For examination, the patient should be placed in either the lateral decubitus position or lithotomy position. However, if the clinician suspects sharp foreign objects, a plain abdominal X-ray should be obtained first prior to examination to lessen the likelihood of inadvertent injury to either the patient or clinician. If sharp objects are noted, the exam should be deferred and surgery consulted. Furthermore, if there are signs and symptoms of bowel perforation, attempts at removal should cease and surgery should be consulted emergently as well. Plain abdominal X-rays are indicated in almost all cases; CT scans should be reserved for those with potential sepsis or equivocal peritoneal signs . Hollow objects may have a gas pattern in their general shape. Radiolucent objects may require the use of rectal contrast; however, in these cases computed tomography may be the better modality to definitively diagnose the foreign body.
If this is not the case, the examination may proceed with a general survey of the anal area, noting fissures, excoriations, lacerations, and hemorrhoids. A digital rectal exam followed by anoscopy may reveal the object or signs of trauma proximal to the anal verge.
Treatment entirely depends on the location of the foreign body. Low-lying foreign bodies by definition are within the rectal ampulla, can often be palpated, and potentially can be removed in the emergency department . High-lying objects usually require consultation as these are located proximal to the recto-sigmoid junction and require endoscopy for removal . Due to the curvature of the sigmoid, these objects typically are unable to pass beyond this area .
Prior to attempting removal, the physician should consider medication with agents that relax not only the patient, but the anal sphincter as well. If the patient can tolerate the procedure without procedural sedation, they may be able to assist the physician by performing the Valsalva maneuver . Regional anesthesia may be considered using a perianal block, though most emergency physicians will have limited experience with this .

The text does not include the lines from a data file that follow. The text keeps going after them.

(** ** Selecting the caption track *)

Lemma find_in_en_some (d : list track) (t : track) :
  find_in ["en"] d = Some t -> In t d /\ language_code t = "en".
Proof.
  simpl; destruct (find _ d) eqn:H; [intros [= <-]|discriminate].
  apply find_some in H as [Hin Heq]; apply String.eqb_eq in Heq; auto.
Qed.

Lemma find_in_en_none (d : list track) :
  find_in ["en"] d = None -> forall t, In t d -> language_code t <> "en".
Proof.
  simpl; destruct (find _ d) eqn:H; [discriminate|intros _ t Hin].
  apply String.eqb_neq, (find_none _ _ H t Hin).
Qed.

Lemma find_in_en_exists (d : list track) (t : track) :
  In t d -> language_code t = "en" -> exists t', find_in ["en"] d = Some t'.
Proof.
  intros Hin Hl; destruct (find_in ["en"] d) as [t'|] eqn:H; eauto.
  exfalso; exact (find_in_en_none d H t Hin Hl).
Qed.

(** C3. The track is a manually created English one whenever one exists;
    otherwise an auto-generated English one whenever one exists; only when
    there is neither is the first enumerated track (manual ones first)
    translated into English, and with no track at all the selection
    raises [StopIteration]. *)
Theorem select_transcript_order (lib : pylib) (tl : transcript_list) (tr : list event) :
  (forall t, In t (manually_created tl) -> language_code t = "en" ->
     exists t', select_transcript lib tl tr = (Ok t', tr)
                /\ In t' (manually_created tl) /\ language_code t' = "en")
  /\ ((forall t, In t (manually_created tl) -> language_code t <> "en") ->
      forall t, In t (generated tl) -> language_code t = "en" ->
      exists t', select_transcript lib tl tr = (Ok t', tr)
                 /\ In t' (generated tl) /\ language_code t' = "en")
  /\ ((forall t, In t (manually_created tl) -> language_code t <> "en") ->
      (forall t, In t (generated tl) -> language_code t <> "en") ->
      select_transcript lib tl tr
      = match (manually_created tl ++ generated tl)%list with
        | t :: _ =>
            match yt_translate lib t "en" with
            | Some t' => (Ok t', tr)
            | None => (Raise (Exn "NotTranslatable" ""), tr)
            end
        | [] => (Raise (Exn "StopIteration" ""), tr)
        end).
Proof.
  unfold select_transcript, try_except, find_manually_created_transcript,
    find_generated_transcript, next_iter, translate, lift_opt, bind, ret, raise.
  split; [|split].
  - intros t Hin Hl; destruct (find_in_en_exists _ _ Hin Hl) as [t' Ht'].
    rewrite Ht'; exists t'; split; [reflexivity|apply find_in_en_some, Ht'].
  - intros Hm t Hin Hl.
    destruct (find_in ["en"] (manually_created tl)) as [tm|] eqn:Htm.
    { exfalso; destruct (find_in_en_some _ _ Htm) as [Hi He]; exact (Hm tm Hi He). }
    destruct (find_in_en_exists _ _ Hin Hl) as [t' Ht'].
    rewrite Ht'; exists t'; split; [reflexivity|apply find_in_en_some, Ht'].
  - intros Hm Hg.
    destruct (find_in ["en"] (manually_created tl)) as [tm|] eqn:Htm.
    { exfalso; destruct (find_in_en_some _ _ Htm) as [Hi He]; exact (Hm tm Hi He). }
    destruct (find_in ["en"] (generated tl)) as [tg|] eqn:Htg.
    { exfalso; destruct (find_in_en_some _ _ Htg) as [Hi He]; exact (Hg tg Hi He). }
    destruct (manually_created tl ++ generated tl)%list as [|t ts]; [reflexivity|].
    destruct (yt_translate lib t "en"); reflexivity.
Qed.
(** X6.  Every response of either service to a request whose path is
    canonical, that is a request the mux hands to a handler or answers with
    its own 404 instead of redirecting it, has one of the statuses 200, 201,
    400, 404 and 405: no handler ever answers with a server error, whatever
    the method, the body, the store and the peer. *)
Theorem X6_statuses :
  (∀ r st,
      canonical (Path r) = true →
      Status (Users.serve r st).1 ∈ [200; 201; 400; 404; 405])
  ∧ (∀ env r st,
      canonical (Path r) = true →
      Status (Orders.serve env r st).1 ∈ [200; 201; 400; 404; 405]).
Proof.
  split.
  - intros r st _. unfold Users.serve.
    repeat match goal with |- context [if ?c then _ else _] => destruct c end;
      cbn [fst]; try (cbn; set_solver).
    + destruct (createUser_status r st) as [->| ->]; set_solver.
    + destruct (getUserByID_status r st) as [->|[->| ->]]; set_solver.
  - intros env r st _. unfold Orders.serve.
    repeat match goal with |- context [if ?c then _ else _] => destruct c end;
      cbn [fst]; try (cbn; set_solver).
    + destruct (createOrder_status env r st) as [->| ->]; set_solver.
    + destruct (getOrderByID_status env r st) as [->|[->| ->]]; set_solver.
Qed.

(** ** The ids in use *)

Lemma users_dense_step r st :
  users_dense st → 1 <= Users.nextID st < GoInt.max →
  users_dense (Users.serve r st).2
  ∧ Users.nextID st <= Users.nextID (Users.serve r st).2 <= Users.nextID st + 1.
Proof.
  intros Hd Hb. destruct (users_serve_step r st) as [->|[u ->]]; [split; [done|lia]|].
  cbn. rewrite incr_below_max by (unfold GoInt.min; lia). split; [|lia].
  intros k. cbn. rewrite lookup_insert_is_Some, (Hd k). lia.
Qed.

Lemma orders_dense_step env r st :
  orders_dense st → 1 <= Orders.nextID st < GoInt.max →
  orders_dense (Orders.serve env r st).2
  ∧ Orders.nextID st <= Orders.nextID (Orders.serve env r st).2
    <= Orders.nextID st + 1.
Proof.
  intros Hd Hb.
  destruct (orders_serve_step env r st) as [->|[o ->]]; [split; [done|lia]|].
  cbn. rewrite incr_below_max by (unfold GoInt.min; lia). split; [|lia].
  intros k. cbn. rewrite lookup_insert_is_Some, (Hd k). lia.
Qed.

Lemma users_dense_run rs : ∀ st,
  users_dense st → 1 <= Users.nextID st →
  Users.nextID st + Z.of_nat (length rs) <= GoInt.max →
  users_dense (Users.run rs st).
Proof.
  induction rs as [|r rs IH]; intros st Hd Hlo Hhi; cbn [Users.run]; [done|].
  cbn [length] in Hhi.
  destruct (users_dense_step r st Hd) as [Hd' Hn]; [lia|].
  apply IH; [done|lia..].
Qed.

Lemma orders_dense_run rs : ∀ st,
  orders_dense st → 1 <= Orders.nextID st →
  Orders.nextID st + Z.of_nat (length rs) <= GoInt.max →
  orders_dense (Orders.run rs st).
Proof.
  induction rs as [|[env r] rs IH]; intros st Hd Hlo Hhi; cbn [Orders.run];
    [done|].
  cbn [length] in Hhi.
  destruct (orders_dense_step env r st Hd) as [Hd' Hn]; [lia|].
  apply IH; [done|lia..].
Qed.

Lemma users_init_dense : users_dense Users.init.
Proof.
  intros k. unfold Users.init. cbn.
  rewrite !lookup_insert_is_Some, lookup_empty, is_Some_alt. lia.
Qed.

Lemma orders_init_dense : orders_dense Orders.init.
Proof.
  intros k. unfold Orders.init. cbn.
  rewrite !lookup_insert_is_Some, lookup_empty, is_Some_alt. lia.
Qed.

(** X7.  In every run from start-up short enough for the counter to stay
    an [int], the ids in use are exactly 1, 2, ..., counter - 1, on both
    stores: ids are given out without gaps, and a request that is rejected
    uses none up. *)
Theorem X7_ids_without_gaps :
  (∀ rs, 3 + Z.of_nat (length rs) <= GoInt.max →
         users_dense (Users.run rs Users.init))
  ∧ (∀ rs, 3 + Z.of_nat (length rs) <= GoInt.max →
           orders_dense (Orders.run rs Orders.init)).
Proof.
  split; intros rs Hlen.
  - apply users_dense_run; [apply users_init_dense|cbn; lia|done].
  - apply orders_dense_run; [apply orders_init_dense|cbn; lia|done].
Qed.

(** ** Orders that are stored without a user *)

Lemma set_order_field_user o k v o' :
  key_is "user" k = false →
  Orders.set_order_field o k v = inl o' →
  Orders.User o' = Orders.User o.
Proof.
  intros Hk. unfold Orders.set_order_field. rewrite Hk.
  decode_step; intros [= <-] || intros [=]; done.
Qed.

Lemma store_members_user ms : ∀ o o',
  existsb (λ m, key_is "user" m.1) ms = false →
  store_members Orders.set_order_field ms o = inl o' →
  Orders.User o' = Orders.User o.
Proof.
  induction ms as [|[k v] ms IH]; intros o o'; cbn.
  - by intros _ [= <-].
  - intros [Hk Hms]%orb_false_iff.
    destruct (Orders.set_order_field o k v) as [o1|e] eqn:E; cbn; [|done].
    intros H. rewrite (IH _ _ Hms H).
    by apply (set_order_field_user o k v).
Qed.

Removal may be accomplished by having the patient perform the Valsalva maneuver while the physician applies pressure to the suprapubic area while simultaneously trying to grasp the foreign body through the anus. Either a finger or forceps may be used; forceps would be ideal if the object has a graspable edge. To improve visualization, an anoscope or other type of retractor may be used. If the object cannot be removed in this fashion, a Foley catheter may be used. A standard Foley usually cannot be used because of its inherent flexibility, and it often times may be difficult to pass the Foley past the object because of the object's diameter or length. Therefore, it is recommended that a three-way Foley catheter with a large balloon be used. A well-lubricated catheter is advanced past the object and the balloon inflated. If a three-way Foley is unavailable, a small-diameter endotracheal tube can be used. In either case, the catheter with the balloon inflated or the endotracheal tube is then slowly withdrawn. However, care must be taken not to force either tube past the object because of the risk of iatrogenic perforation. Two Foley catheters can be utilized if the object tapers near its distal end.
Complications of removal include hemorrhage, perforation, and mucosal tears . Most experts agree that routine sigmoidoscopy should be undertaken for all patients subsequent to foreign body removal [6, 7]. The emergency physician should observe the patient for signs of perforation after removal. The length of observation entirely depends on patient presentation and subsequent clinical status post-extraction.
Written informed consent was obtained from the patient for publication of this case report and any accompanying images. A copy of the written consent is available for review from the Editor-in-Chief of this journal.